Lemma safe_for_channels_with nick f msg :
  (forall cm uch, cmap_ok cm (uch_Members uch) -> cmap_ok cm (uch_Members (f uch))) ->
  safe I (for_channels_with nick f msg) always.
Proof. intros Hf. unfold for_channels_with. wp_auto. Qed.

Lemma safe_on_nick msg p : msg_ok msg -> Command msg = "NICK" -> Name p <> "" -> safe I (on_nick msg p) always.
Proof.
  intros Hm Hc Hp s Hs. unfold on_nick. apply wp_bind. eapply wp_call; [apply safe_need|done|].
  intros l s1 Hs1 [-> Hl]. rewrite arg_take by lia.
  assert (Hn : arg (Params msg) 0 <> "") by (apply (mo_nick _ Hm); rewrite Hc; by_eval).
  pose proof (safe_our_nick_changed _ Hn).
  pose proof (safe_for_channels_with (Name p) (rename_member (Name p) (arg (Params msg) 0)) msg
    (fun cm uch => cmap_ok_rename cm _ _ uch)).
  wp_auto.
Qed.

Lemma safe_on_setname msg p : Name p <> "" -> safe I (on_setname msg p) always.
Proof. intros Hp. unfold on_setname. wp_auto. Qed.
Lemma safe_on_chghost msg p : safe I (on_chghost msg p) always.
Proof. unfold on_chghost. wp_auto. Qed.
Lemma safe_on_away msg p : Name p <> "" -> safe I (on_away msg p) always.
Proof. intros Hp. unfold on_away. wp_auto. Qed.
Lemma safe_on_account msg p : Name p <> "" -> safe I (on_account msg p) always.
Proof. intros Hp. unfold on_account. wp_auto. Qed.

(** *** Membership *)

Lemma safe_join_channel p ch : safe I (join_channel p ch) always.
Proof.
  intros s0 Hs0. unfold join_channel. wp_step. eapply wp_call; [apply safe_isOurNick|done|].
  intros me s Hs _. destruct me; [|wp_auto]. wp_step. wp_step. wp_step. wp_step.
  assert (Hs' : I (on_uc (fun uc => let uc := orphan_timer ch uc in
      set_uc_channels (Set_ (uc_channels uc) ch (new_uch ch (nw_casemap (su_net s)))) uc) s)).
  { destruct Hs as [H1 H2 H3]. constructor; cbn; [|done|done].
    apply (uc_inv_orphan _ ch) in H1. rewrite orphan_channels. destruct H1. rewrite orphan_channels in *.
    constructor; cbn; auto with sake. apply members_ok_set; [done|]. apply cmap_ok_if, cmap_ok_new. }
  wp_auto.
Qed.
Hint Resolve safe_join_channel : safe.

Lemma safe_on_join msg p : Name p <> "" -> safe I (on_join msg p) always.
Proof. intros Hp. unfold on_join. wp_auto. Qed.

Lemma safe_forget_channel ch : safe I (forget_channel ch) always.
Proof. unfold forget_channel. wp_auto. Qed.
Lemma safe_remove_member ch nick : safe I (remove_member ch nick) always.
Proof. unfold remove_member. wp_auto. Qed.
Hint Resolve safe_forget_channel safe_remove_member : safe.
Lemma safe_on_part msg p : safe I (on_part msg p) always.
Proof. unfold on_part. wp_auto. Qed.
Lemma inv_orphan ch s : I s -> I (on_uc (orphan_timer ch) s).
Proof. intros Hs. apply inv_on_uc; [done|]. intros cm. apply uc_inv_orphan. Qed.
Lemma safe_on_kick msg : safe I (on_kick msg) always.
Proof. pose proof inv_orphan. unfold on_kick. wp_auto; auto. Qed.
Lemma safe_on_quit msg p : safe I (on_quit msg p) always.
Proof.
  pose proof (safe_for_channels_with (Name p) (fun uch => set_uch_Members (Del (uch_Members uch) (Name p)) uch) msg
    (fun cm uch => cmap_ok_del cm _ (Name p))).
  unfold on_quit. wp_auto.
Qed.

(** *** Topics, modes and names *)

Lemma safe_forward_attached b name msg : safe I (forward_attached b name msg) always.
Proof. unfold forward_attached. wp_auto. Qed.
Hint Resolve safe_forward_attached : safe.

Lemma safe_with_joined name id msg f :
  (forall ch, safe I (f ch) always) -> safe I (with_joined name id msg f) always.
Proof. intros Hf. unfold with_joined. wp_auto. Qed.

Lemma safe_on_rpl_topic msg id : safe I (on_rpl_topic msg id) always.
Proof. unfold on_rpl_topic. wp_step. wp_step. wp_step; [done|]. apply safe_with_joined; [intros; wp_auto|done]. Qed.
Lemma safe_on_topic msg p : safe I (on_topic msg p) always.
Proof.
  unfold on_topic. wp_auto. apply inv_on_uc; [done|]. intros cm Hu. apply uc_inv_update_uch; [|done].
  intros uch. by case_match.
Qed.

Lemma cmap_ok_change_member av st plus member mem cm :
  cmap_ok cm (cm_members st) -> cmap_ok cm (cm_members (change_member av st plus member mem)).
Proof. intros Hc. unfold change_member. case_match; cbn; auto with sake. Qed.

Lemma cmap_ok_change_mode st mt plus mode args cm :
  cmap_ok cm (cm_members st) -> cmap_ok cm (cm_members (fst (change_mode st mt plus mode args))).
Proof. intros Hc. by destruct mt, plus. Qed.

Lemma cmap_ok_apply_modes av avm modeStr s sign args st cm :
  cmap_ok cm (cm_members st) -> cmap_ok cm (cm_members (fst (acm_loop av avm modeStr s sign args st))).
Proof.
  revert sign args st; induction s as [|c s IH]; intros sign args st Hc; cbn [acm_loop]; [done|].
  destruct (is_sign c); [by apply IH|]. destruct sign as [sg|]; [|done].
  destruct (find_membership av c) as [mem|].
  - destruct args as [|a args]; [done|]. apply IH. by apply cmap_ok_change_member.
  - destruct (avm !! c) as [mt|]; [|by apply IH].
    pose proof (cmap_ok_change_mode st mt (byte_eqb sg "+") c args cm Hc) as Hm.
    destruct (change_mode st mt (byte_eqb sg "+") c args) as [st' args']. by apply IH.
Qed.

Lemma safe_apply_modes name modeStr args : safe I (apply_modes name modeStr args) always.
Proof.
  intros s Hs. unfold apply_modes. wp_step. wp_step. destruct (Get (uc_channels (su_uc s)) name) as [ch|] eqn:E; [|wp_auto].
  destruct (applyChannelModes _ _ _ _ _) as [st err] eqn:Ea. wp_step. wp_step.
  set (s1 := on_uc _ s). assert (Hs1 : I s1).
  { apply inv_on_uc; [done|]. intros cm Hu. apply uc_inv_update_uch; [|done]. intros uch' _. cbn.
    replace st with (fst (applyChannelModes (uc_availableMemberships (su_uc s)) (uc_availableChannelModes (su_uc s))
      (ChanModes (uch_modes ch) (uch_Members ch)) modeStr args)) by (by rewrite Ea).
    apply cmap_ok_apply_modes. cbn. destruct Hu. eauto with sake. }
  destruct err; wp_auto.
Qed.
Hint Resolve safe_apply_modes : safe.
(* ===== verification/Membership.v ===== *)
(** * Channel membership (upstream.go)

    What the messages of a server say about who is in which channel, as an
    abstract state with one function per message, and the proof that the maps
    an upstream connection keeps follow it, whatever other messages arrive in
    between. *)

From stdpp Require Import base list gmap strings.
From Stdlib Require Import ZArith Ascii.
From S2P Require Import Prelude GoStrings GoText Casemapping Xirc Whox Base64 Genmsg Irc Rate Database.
From S2P Require Import Handler Session Network Pending Upstream UpstreamHandlers UpstreamSafety.

Local Open Scope Z_scope.

(** ** The abstract state: our nick and the members of the joined channels,
    all case-mapped *)

Record view := View { v_nick : string; v_chans : gmap string (gset string) }.

Definition with_chans (v : view) (f : gmap string (gset string) -> gmap string (gset string)) : view :=
  View (v_nick v) (f (v_chans v)).

Section Track.
Context (cm : CaseMapping) (avail : list Membership).

(** A JOIN of [nick]: our own creates the channel, another one is an error
    for an unknown channel, which ends the handling of the message. *)
Fixpoint track_join (nick : string) (l : list string) (v : view) : view :=
  match l with
  | [] => v
  | ch :: l' =>
      if bool_decide (v_nick v = cm nick) then track_join nick l' (with_chans v <[cm ch := ∅]>)
      else match v_chans v !! cm ch with
      | None => v
      | Some ms => track_join nick l' (with_chans v <[cm ch := {[cm nick]} ∪ ms]>)
      end
  end.

(** [nick] leaves [ch]; [None] for a channel we are not in. *)
Definition track_leave (nick ch : string) (v : view) : option view :=
  if bool_decide (v_nick v = cm nick) then Some (with_chans v (delete (cm ch)))
  else (fun ms => with_chans v <[cm ch := ms ∖ {[cm nick]}]>) <$> (v_chans v !! cm ch).

Fixpoint track_part (nick : string) (l : list string) (v : view) : view :=
  match l with
  | [] => v
  | ch :: l' => match track_leave nick ch v with None => v | Some v' => track_part nick l' v' end
  end.

Definition rename (old new : string) (ms : gset string) : gset string :=
  if bool_decide (old ∈ ms) then {[new]} ∪ ms ∖ {[old]} else ms.

Definition track_nick (old new : string) (v : view) : view :=
  View (if bool_decide (v_nick v = cm old) then cm new else v_nick v) (rename (cm old) (cm new) <$> v_chans v).

(** The nicks of a NAMES reply, without their prefixes. *)
Definition names_of (names : string) : gset string :=
  list_to_set ((fun s => cm (snd (membership_loop avail s))) <$> splitSpace names).

Definition track (msg : message) (p : prefix) (v : view) : view :=
  let cmd := Command msg in
  if bool_decide (cmd = "001") then
    match Params msg with nick :: _ => View (cm nick) (v_chans v) | _ => v end
  else if bool_decide (cmd = "NICK") then
    match Params msg with nick :: _ => track_nick (Name p) nick v | _ => v end
  else if bool_decide (cmd = "JOIN") then
    match Params msg with chs :: _ => track_join (Name p) (Split chs ",") v | _ => v end
  else if bool_decide (cmd = "PART") then
    match Params msg with chs :: _ => track_part (Name p) (Split chs ",") v | _ => v end
  else if bool_decide (cmd = "KICK") then
    match Params msg with ch :: user :: _ => default v (track_leave user ch v) | _ => v end
  else if bool_decide (cmd = "QUIT") then with_chans v (fmap (fun ms => ms ∖ {[cm (Name p)]}))
  else if bool_decide (cmd = "353") then (* RPL_NAMREPLY *)
    match Params msg with
    | _ :: status :: ch :: names :: _ =>
        if is_ok (ParseChannelStatus status) then with_chans v (alter (union (names_of names)) (cm ch)) else v
    | _ => v
    end
  else v.

(** The commands that change the abstract state. *)
Definition tracked_commands : list string := ["001"; "NICK"; "JOIN"; "PART"; "KICK"; "QUIT"; "353"].

Lemma track_other msg p v : Command msg ∉ tracked_commands -> track msg p v = v.
Proof.
  intros Hc. unfold track. unfold tracked_commands in Hc.
  by rewrite !bool_decide_false by set_solver.
Qed.

End Track.

(** ** The abstraction *)

Definition members_of (uch : upstreamChannel) : gset string := dom (cmm_m (uch_Members uch)).

Definition chans_of (m : CaseMappingMap upstreamChannel) : gmap string (gset string) :=
  (fun e => members_of (value e)) <$> cmm_m m.

Definition view_of (cm : CaseMapping) (uc : upstreamConn) : view :=
  View (cm (uc_nick uc)) (chans_of (uc_channels uc)).

(** A registered connection whose maps are keyed by [cm], the case mapping of
    its network, and whose abstract state is [v]. *)
Record tracks (cm : CaseMapping) (avail : list Membership) (v : view) {St} (s : ust St) : Prop := {
  t_channels : cmap_ok (Some cm) (uc_channels (su_uc s));
  t_members : members_ok (Some cm) (uc_channels (su_uc s));
  t_casemap : nw_casemap (su_net s) = cm;
  t_registered : uc_registered (su_uc s) = true;
  t_avail : uc_availableMemberships (su_uc s) = avail;
  t_view : view_of cm (su_uc s) = v
}.
(* ===== verification/User.v ===== *)
(** * Users (user.go)

    The methods of a user: its networks as objects of a heap, the list of its
    networks in the order of their IDs, its downstream connections, and the
    operations that create, update and delete networks. *)

From stdpp Require Import base list gmap strings sorting.
From Stdlib Require Import ZArith Ascii.
From S2P Require Import Prelude GoStrings GoText Casemapping Xirc Genmsg Irc Rate Database.
From S2P Require Import Handler Session Network Pending Upstream.

Local Open Scope Z_scope.

(** ** State *)

(** A network object: its identity, its fields and its upstream connection. *)
Record netobj := NetObj {
  no_ref : nat;
  no_net : network;
  no_conn : option upstreamConn
}.

Definition with_net (f : network -> network) (o : netobj) : netobj := NetObj (no_ref o) (f (no_net o)) (no_conn o).
Definition with_conn (c : option upstreamConn) (o : netobj) : netobj := NetObj (no_ref o) (no_net o) c.

(** Effects of a user's methods, in order: calls of downstream connections,
    effects of a network and its connection, and the others. *)
Inductive ueffect :=
| UDown (id : Z) (call : down_call)
| UNet (ref : nat) (e : effect)
| StoreUserDB (u : UserRec)
| StoreNetworkRec (r : NetworkRec)
| DeleteNetworkDB (id : Z)
| RunNetwork (ref : nat)
| RenameNetwork (old new : NetworkRec).

(** [ss_networks] is [u.networks], a list of pointers into the heap. *)
Record session (St : Type) := Session {
  ss_user : UserRec;
  ss_heap : gmap nat netobj;
  ss_networks : list nat;
  ss_downs : list downstreamConn;
  ss_store : option St;
  ss_next : nat;
  ss_eff : list ueffect
}.
Arguments Session {St}.
Arguments ss_user {St}.
Arguments ss_heap {St}.
Arguments ss_networks {St}.
Arguments ss_downs {St}.
Arguments ss_store {St}.
Arguments ss_next {St}.
Arguments ss_eff {St}.

Inductive user_error :=
| ErrMaxNetworks
| ErrURL
| ErrURLUser (scheme : string)
| ErrURLQuery (scheme : string)
| ErrURLFragment (scheme : string)
| ErrURLHost (scheme : string)
| ErrURLPath (scheme : string)
| ErrUnixAdmin
| ErrUnknownScheme (scheme : string)
| ErrNameEmpty
| ErrNameDash
| ErrNameTaken (name : string)
| ErrStoreNetwork
| ErrDeleteNetwork
| ErrStoreUser
| ErrUpstream (e : uerror)
| ErrUpdate (text : string).

(** What a user gets from outside: [db.StoreNetwork] (the ID of the stored
    record), [db.DeleteNetwork], [db.StoreUser], [Config().MaxUserNetworks],
    [url.Parse], [Tags.String] of irc.v4, and whether the message store is a
    [RenameNetworkStore]. *)
Class UserEnv := {
  db_StoreNetwork : NetworkRec -> option Z;
  db_DeleteNetwork : Z -> bool;
  db_StoreUser : UserRec -> bool;
  cfg_MaxUserNetworks : Z;
  url_Parse : string -> option URL;
  tags_String : gmap string string -> string;
  store_renames : bool
}.

Section User.
Context {St : Type} {HSt : Store St} {MO : MapOrder} {UN : Unicode} {EV : Env} {UE : UserEnv}.
Notation U := (handler (session St) user_error).
Implicit Type s : session St.

Definition on_heap (f : gmap nat netobj -> gmap nat netobj) s : session St :=
  Session (ss_user s) (f (ss_heap s)) (ss_networks s) (ss_downs s) (ss_store s) (ss_next s) (ss_eff s).
Definition set_networks (l : list nat) s : session St :=
  Session (ss_user s) (ss_heap s) l (ss_downs s) (ss_store s) (ss_next s) (ss_eff s).
Definition on_downs (f : downstreamConn -> downstreamConn) s : session St :=
  Session (ss_user s) (ss_heap s) (ss_networks s) (f <$> ss_downs s) (ss_store s) (ss_next s) (ss_eff s).
Definition set_user (u : UserRec) s : session St :=
  Session u (ss_heap s) (ss_networks s) (ss_downs s) (ss_store s) (ss_next s) (ss_eff s).
Definition add_eff (l : list ueffect) s : session St :=
  Session (ss_user s) (ss_heap s) (ss_networks s) (ss_downs s) (ss_store s) (ss_next s) (ss_eff s ++ l).
Definition on_obj (ref : nat) (f : netobj -> netobj) : session St -> session St := on_heap (alter f ref).

Definition uemit (e : ueffect) : U unit := modify (add_eff [e]).
Definition udown (dc : downstreamConn) (call : down_call) : U unit := uemit (UDown (dc_id dc) call).

(** [dc.Close()] *)
Definition udown_close (dc : downstreamConn) : U unit :=
  modify (on_downs (fun d => if Z.eqb (dc_id d) (dc_id dc) then set_dc_closed true d else d));;
  udown dc CloseConn.

(** The objects of [u.networks] in order. *)
Definition objs s : list netobj := omap (fun r => ss_heap s !! r) (ss_networks s).

(** ** Handlers of a network run on its object *)

Definition env_of s : Env := {|
  env_user := ss_user s; env_downs := ss_downs s; env_now := env_now; env_rand := env_rand;
  env_srvPrefix := env_srvPrefix; env_messageTarget := env_messageTarget;
  env_DeleteChannel := env_DeleteChannel; env_persistent := env_persistent;
  time_Parse := time_Parse; FormatServerTime := FormatServerTime; ParsePrefix := ParsePrefix;
  prefix_String := prefix_String; sasl_Start := sasl_Start; sasl_Next := sasl_Next |}.

Definition to_ust s (o : netobj) (uc : upstreamConn) (conn : bool) : ust St :=
  Ust uc conn (no_net o) (no_ref o) (ss_store s) [].

Definition of_effect (ref : nat) (e : effect) : ueffect :=
  match e with Down id call => UDown id call | _ => UNet ref e end.

(** The network and the store after a handler ran. *)
Definition from_ust (ref : nat) (conn : option upstreamConn) (t : ust St) s : session St :=
  Session (ss_user s) (<[ref := NetObj ref (su_net t) conn]> (ss_heap s)) (ss_networks s) (ss_downs s)
    (su_store t) (ss_next s) (ss_eff s ++ (of_effect ref <$> su_eff t)).

Definition lift_uerror {A} (r : res uerror A) : res user_error A :=
  match r with Ok a => Ok a | Err e => Err (ErrUpstream e) | Panic => Panic end.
┄┄┄┄┄┄
* _WHAT YOU HAVE TO DO_: Find the word "gmap" in the entries, and copy every line it shows up in.

* _RESPONSE AREA_:
From stdpp Require Import base list gmap strings.
Record view := View { v_nick : string; v_chans : gmap string (gset string) }.
Definition with_chans (v : view) (f : gmap string (gset string) -> gmap string (gset string)) : view :=
Definition chans_of (m : CaseMappingMap upstreamChannel) : gmap string (gset string) :=
From stdpp Require Import base list gmap strings sorting.
  ss_heap : gmap nat netobj;
  tags_String : gmap string string -> string;
Definition on_heap (f : gmap nat netobj -> gmap nat netobj) s : session St :=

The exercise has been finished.